I posted this question on the Raspberry Pi forum but got no activity. If it is a dumb question or something else, please say so...

While not often, I do experience power outages which stop one of my Pis and then usually results in the USB stick having the "dirty bit" set.

I know how to fix this manually:

sudo dmesg |grep sda1 ==> this finds references to sda1 in the message log.

If I see that it has reported a dirty bit for sda1 then I do the following:

  1. sudo umount /boot
  2. sudo fsck -V /dev/sda1 ==> answer questions based on the following output:

    fsck.fat 3.0.24 (2013-11-23)
    0x25: Dirty bit is set. Fs was not properly unmounted and some data may be corrupt.
    1) Remove dirty bit
    2) No action

    I reply this: ? 1
    More output:

    Starting check/repair pass.
    Starting verification pass.
    Leaving filesystem unchanged.
    /dev/sda1: nn files, mmm/ooo clusters
  3. sudo fsck -a /dev/sda1

  4. mount /boot

However, I would like to automate this in a script which could be run manually or during boot up. Can anyone assist or point me to a good reference? Obviously, I may also want to do this for the SD card OS partition.

2 Answers 2


You don't really need a script to detect a dirty bit. Just do the check every time: fsck is smart enough not to touch a file system if there's nothing to fix.

Native Linux file systems have a built-in option telling the system how often they should be checked.
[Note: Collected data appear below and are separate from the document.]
(* ===== verification/Segment.v ===== *)
(** * Segment and gate descriptors (mmu.h, [seginit] of vm.c, [tvinit] and [idtinit] of trap.c)

    The descriptor tables of the CPUs and the interrupt descriptor table, with
    what the processor reads in them. *)

From stdpp Require Import base gmap list strings.
From Stdlib Require Import ZArith Lia.
From S2P Require Import Prelude State Spinlock.

Definition SEG_KCODE : Z := 1.
Definition SEG_KDATA : Z := 2.
Definition SEG_UCODE : Z := 3.
Definition SEG_UDATA : Z := 4.
Definition SEG_TSS : Z := 5.
Definition DPL_USER : Z := 3.
Definition STA_X : Z := 0x8.
Definition STA_W : Z := 0x2.
Definition STA_R : Z := 0x2.
Definition STS_T32A : Z := 0x9.
Definition STS_IG32 : Z := 0xE.
Definition STS_TG32 : Z := 0xF.
Definition T_SYSCALL : Z := 64.

Definition SEG (type base lim dpl : Z) : segdesc :=
  mk_segdesc (Z.land (Z.shiftr lim 12) 0xffff) (Z.land (u32 base) 0xffff)
    (Z.land (Z.shiftr (u32 base) 16) 0xff) type 1 dpl 1
    (Z.shiftr (u32 lim) 28) 0 0 1 1 (Z.shiftr (u32 base) 24).

Definition SEG16 (type base lim dpl : Z) : segdesc :=
  mk_segdesc (Z.land lim 0xffff) (Z.land (u32 base) 0xffff)
    (Z.land (Z.shiftr (u32 base) 16) 0xff) type 1 dpl 1
    (Z.shiftr (u32 lim) 16) 0 0 1 0 (Z.shiftr (u32 base) 24).

Definition set_sd_s (v : Z) (d : segdesc) : segdesc :=
  mk_segdesc (sd_lim_15_0 d) (sd_base_15_0 d) (sd_base_23_16 d) (sd_type d) v (sd_dpl d) (sd_p d)
    (sd_lim_19_16 d) (sd_avl d) (sd_rsv1 d) (sd_db d) (sd_g d) (sd_base_31_24 d).

Definition SETGATE (istrap : bool) (sel off d : Z) : gatedesc :=
  mk_gatedesc (Z.land (u32 off) 0xffff) sel 0 0 (if istrap then STS_TG32 else STS_IG32) 0 d 1 (Z.shiftr (u32 off) 16).

(** [c->gdt[n] = d] and [idt[n] = g] *)
Definition set_seg (c : nat) (n : Z) (d : segdesc) : K unit :=
  modify (upd_hw (fun h => set_gdt (<[c := <[n := d]> (default ∅ (gdt h !! c))]> (gdt h)) h)).
Definition set_gate (n : Z) (g : gatedesc) : K unit := modify (upd_hw (fun h => set_idt (<[n := g]> (idt h)) h)).

Definition lgdt (c : nat) : K unit := modify (upd_hw (set_gdtr (Some c))).
Definition ltr (sel : Z) : K unit := modify (upd_hw (set_tr sel)).
Definition lidt : K unit := modify (upd_hw (set_idtr true)).

Definition seginit : K unit :=
  c <- cpuid;;
  let c := Z.to_nat c in
  set_seg c SEG_KCODE (SEG (Z.lor STA_X STA_R) 0 0xffffffff 0);;
  set_seg c SEG_KDATA (SEG STA_W 0 0xffffffff 0);;
  set_seg c SEG_UCODE (SEG (Z.lor STA_X STA_R) 0 0xffffffff DPL_USER);;
  set_seg c SEG_UDATA (SEG STA_W 0 0xffffffff DPL_USER);;
  lgdt c.

(** [vectors], which vectors.pl generates, has the addresses of the entry points. *)
Definition tvinit (vectors : Z -> Z) : K unit :=
  for_each (fun i => set_gate i (SETGATE false (Z.shiftl SEG_KCODE 3) (vectors i) 0)) (seqZ 0 256);;
  set_gate T_SYSCALL (SETGATE true (Z.shiftl SEG_KCODE 3) (vectors T_SYSCALL) DPL_USER);;
  initlock L_tickslock "time".

Definition idtinit : K unit := lidt.

(** ** What the processor reads *)

Definition seg_base (d : segdesc) : Z := sd_base_15_0 d + 2 ^ 16 * sd_base_23_16 d + 2 ^ 24 * sd_base_31_24 d.
Definition seg_limit (d : segdesc) : Z :=
  let lim := sd_lim_15_0 d + 2 ^ 16 * sd_lim_19_16 d in
  if sd_g d =? 1 then lim * 4096 + 4095 else lim.
Definition gate_offset (g : gatedesc) : Z := gd_off_15_0 g + 2 ^ 16 * gd_off_31_16 g.

(** [int n] at privilege level [cpl] is let through. *)
Definition int_allowed (h : hw) (cpl n : Z) : bool :=
  match idt h !! n with
  | Some g => (gd_p g =? 1) && (cpl <=? gd_dpl g)
  | None => false
  end.

Lemma split_offset v : let o := u32 v in Z.land o 0xffff + 2 ^ 16 * Z.shiftr o 16 = o.
Proof.
  cbv zeta. change 0xffff with (Z.ones 16). rewrite Z.land_ones, Z.shiftr_div_pow2 by lia. pose proof (Z.div_mod (u32 v) (2 ^ 16) ltac:(lia)). lia.
Qed.

Lemma gate_offset_set istrap sel off d : gate_offset (SETGATE istrap sel off d) = u32 off.
Proof. apply (split_offset off). Qed.

Lemma seg_base_set type base lim dpl : seg_base (SEG type base lim dpl) = u32 base.
Proof.
  unfold seg_base, SEG. cbn [sd_base_15_0 sd_base_23_16 sd_base_31_24]. change 0xffff with (Z.ones 16). change 0xff with (Z.ones 8).
  rewrite !Z.land_ones, !Z.shiftr_div_pow2 by lia. set (b := u32 base).
  change (2 ^ 16) with 65536. change (2 ^ 24) with 16777216. change (2 ^ 8) with 256. div_lia.
Qed.

(** Storing a gate for each number of a list. *)
Lemma gates_stored (g : Z -> gatedesc) l e : forall k, exists k', for_each (fun i => set_gate i (g i)) l k e = Done tt k' e
  /\ forall n, idt (k_hw k') !! n = if decide (n ∈ l) then Some (g n) else idt (k_hw k) !! n.
Proof.
  induction l as [|i l IH]; intros k; cbn [for_each].
  - exists k. split; [done|]. intros n. rewrite decide_False; [done|]. apply not_elem_of_nil.
  - unfold set_gate at 1. rewrite bind_modify. destruct (IH (upd_hw (fun h => set_idt (<[i := g i]> (idt h)) h) k)) as (k' & E & H). exists k'.
    split; [exact E|]. intros n. rewrite H. simpl. destruct (decide (n ∈ l)) as [Hn|Hn].
    + rewrite decide_True; [done|]. by apply list_elem_of_further.
    + destruct (decide (i = n)) as [->|Hne].
      * rewrite lookup_insert_eq, decide_True; [done|]. apply list_elem_of_here.
      * rewrite lookup_insert_ne, decide_False by (done || rewrite elem_of_cons; naive_solver). done.
Qed.

(** The gates that [tvinit] stores.  Every one of the 256 interrupts and exceptions enters
    the kernel's code segment at the entry point that [vectors] has for it; the one of the system
    calls leaves interrupts on and all others turn them off; and an [int] instruction is
    let through from user mode for the system call only, and from the kernel for
    every number. *)
Theorem tvinit_gates (vectors : Z -> Z) (k : kstate) (e : environment kstate) :
  exists k', tvinit vectors k e = Done tt k' e /\ forall n, n ∈ seqZ 0 256 ->
    (exists g, idt (k_hw k') !! n = Some g /\ gate_offset g = u32 (vectors n) /\ Z.shiftr (gd_cs g) 3 = SEG_KCODE
       /\ gd_type g = if n =? T_SYSCALL then STS_TG32 else STS_IG32)
    /\ int_allowed (k_hw k') 0 n = true /\ int_allowed (k_hw k') DPL_USER n = (n =? T_SYSCALL).
Proof.
  destruct (gates_stored (fun i => SETGATE false (Z.shiftl SEG_KCODE 3) (vectors i) 0) (seqZ 0 256) e k) as (k1 & E & H).
  unfold tvinit. run E. unfold set_gate at 1. rewrite bind_modify. eexists. split; [reflexivity|]. intros n Hn.
  assert (Hi : exists t d, idt (set_idt (<[T_SYSCALL := SETGATE true (Z.shiftl SEG_KCODE 3) (vectors T_SYSCALL) DPL_USER]> (idt (k_hw k1))) (k_hw k1)) !! n
    = Some (SETGATE t (Z.shiftl SEG_KCODE 3) (vectors n) d) /\ t = (n =? T_SYSCALL) /\ d = if n =? T_SYSCALL then DPL_USER else 0).
  { destruct (Z.eqb_spec n T_SYSCALL) as [->|Hne]; simpl.
    - rewrite lookup_insert_eq. by eexists _, _.
    - rewrite lookup_insert_ne by done. rewrite H, decide_True by done. by eexists _, _. }
  destruct Hi as (t & d & Hi & -> & ->). unfold int_allowed. cbn [k_hw set_k_hw upd_hw upd_lock set_k_locks]. rewrite Hi. split.
  - eexists. split; [reflexivity|]. rewrite gate_offset_set. split; [done|]. split; [done|]. by destruct (n =? T_SYSCALL).
  - by destruct (n =? T_SYSCALL).
Qed.

(** The segments of the kernel and of user code and data: all of the address space, at
    the two privilege levels. *)
Definition flat (h : hw) (c : nat) (n type dpl : Z) : Prop :=
  exists d, (default ∅ (gdt h !! c)) !! n = Some d /\ seg_base d = 0 /\ seg_limit d = 2 ^ 32 - 1 /\ sd_type d = type /\ sd_dpl d = dpl /\ sd_p d = 1.

(** After [seginit] the descriptor table of the CPU is loaded, and its segments are flat:
    addresses are not changed by segmentation, the code segments can be executed
    and the data segments written, and only those for user mode have privilege level 3. *)
Theorem seginit_flat (k : kstate) (c : nat) (e : environment kstate) :
  settled k c -> k_if k = false ->
  exists k', seginit k e = Done tt k' e /\ gdtr (k_hw k') = Some c
    /\ flat (k_hw k') c SEG_KCODE (Z.lor STA_X STA_R) 0 /\ flat (k_hw k') c SEG_KDATA STA_W 0
    /\ flat (k_hw k') c SEG_UCODE (Z.lor STA_X STA_R) DPL_USER /\ flat (k_hw k') c SEG_UDATA STA_W DPL_USER.
Proof.
  intros Hs Hi. unfold seginit, cpuid. rewrite bind_assoc. run (mycpu_off k c e Hi (st_find _ _ Hs)). rewrite bind_ret, Nat2Z.id. cbv zeta.
  unfold set_seg, lgdt. rewrite !bind_modify. eexists. split; [reflexivity|]. split; [done|].
  unfold flat. cbn [k_hw set_k_hw upd_hw gdt set_gdt set_gdtr]. rewrite !lookup_insert_eq. cbn [default from_option id].
  repeat split; eexists; (split; [by simplify_map_eq|done]).
Qed.

Lemma seginit_flat_witness :
  let k := boot_state [mk_cpu 0 1 0 0 None; mk_cpu 1 0 0 0 None] ∅ 0 in
  exists k', seginit k [] = Done tt k' [] /\ gdtr (k_hw k') = Some 0%nat
    /\ flat (k_hw k') 0 SEG_KCODE (Z.lor STA_X STA_R) 0 /\ flat (k_hw k') 0 SEG_KDATA STA_W 0
    /\ flat (k_hw k') 0 SEG_UCODE (Z.lor STA_X STA_R) DPL_USER /\ flat (k_hw k') 0 SEG_UDATA STA_W DPL_USER.
Proof. intros k. apply (seginit_flat k 0 []); [by split|reflexivity]. Defined.
(* ===== verification/Kalloc.v ===== *)
(** * kalloc.c: the physical page allocator

    The free list lives in the free pages themselves: the first word of a free
    page is the address of the next one.  The model keeps it there, in [k_mem]. *)

From stdpp Require Import base gmap list strings.
From Stdlib Require Import ZArith Lia.
From S2P Require Import Prelude State Memory CString Spinlock.

Section Kalloc.
Context {L : Linker}.

(** The guard of [kfree]. *)
Definition kfree_bad (v : Z) : bool :=
  truth (u32 v mod PGSIZE) || (v <? ld_end) || (V2P v >=? PHYSTOP).

Definition kfree (v : Z) : K unit :=
  if kfree_bad v then panic "kfree" else
  modify (fun k => set_k_mem (memset v 1 PGSIZE (k_mem k)) k);;
  use_lock <- gets k_use_lock;;
  when (truth use_lock) (acquire L_kmem);;
  modify (fun k => set_k_mem (store32 v (k_freelist k) (k_mem k)) k);;
  modify (set_k_freelist v);;
  use_lock <- gets k_use_lock;;
  when (truth use_lock) (release L_kmem).

Definition kalloc : K Z :=
  use_lock <- gets k_use_lock;;
  when (truth use_lock) (acquire L_kmem);;
  r <- gets k_freelist;;
  when (truth r) (modify (fun k => set_k_freelist (load32 (k_mem k) r) k));;
  use_lock <- gets k_use_lock;;
  when (truth use_lock) (release L_kmem);;
  ret r.

(** [freerange]: the loop runs at most once per page of the range. *)
Definition freerange_body (vend p : Z) : K (Z + unit) :=
  if p + PGSIZE <=? vend then kfree p;; ret (inl (p + PGSIZE)) else ret (inr tt).

Definition freerange (vstart vend : Z) : K unit :=
  let p := PGROUNDUP vstart in
  iter (S (Z.to_nat ((vend - p) / PGSIZE))) (freerange_body vend) p.

Definition kinit1 (vstart vend : Z) : K unit :=
  initlock L_kmem "kmem";;
  modify (set_k_use_lock 0);;
  freerange vstart vend.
If you want your root FS to be checked on every tenth reboot, run

tune2fs -c 10 /dev/mmcblk0p2

Another option to consider is journaling, which will eliminate the need for frequent fsck checks, at the expense of increased wear of your SD card.


Ran into the same problem, and your question contained the answer I needed!

Since I now need the same script as you, I thought of paying you back :-) (hopefully you are still interest after over a year later)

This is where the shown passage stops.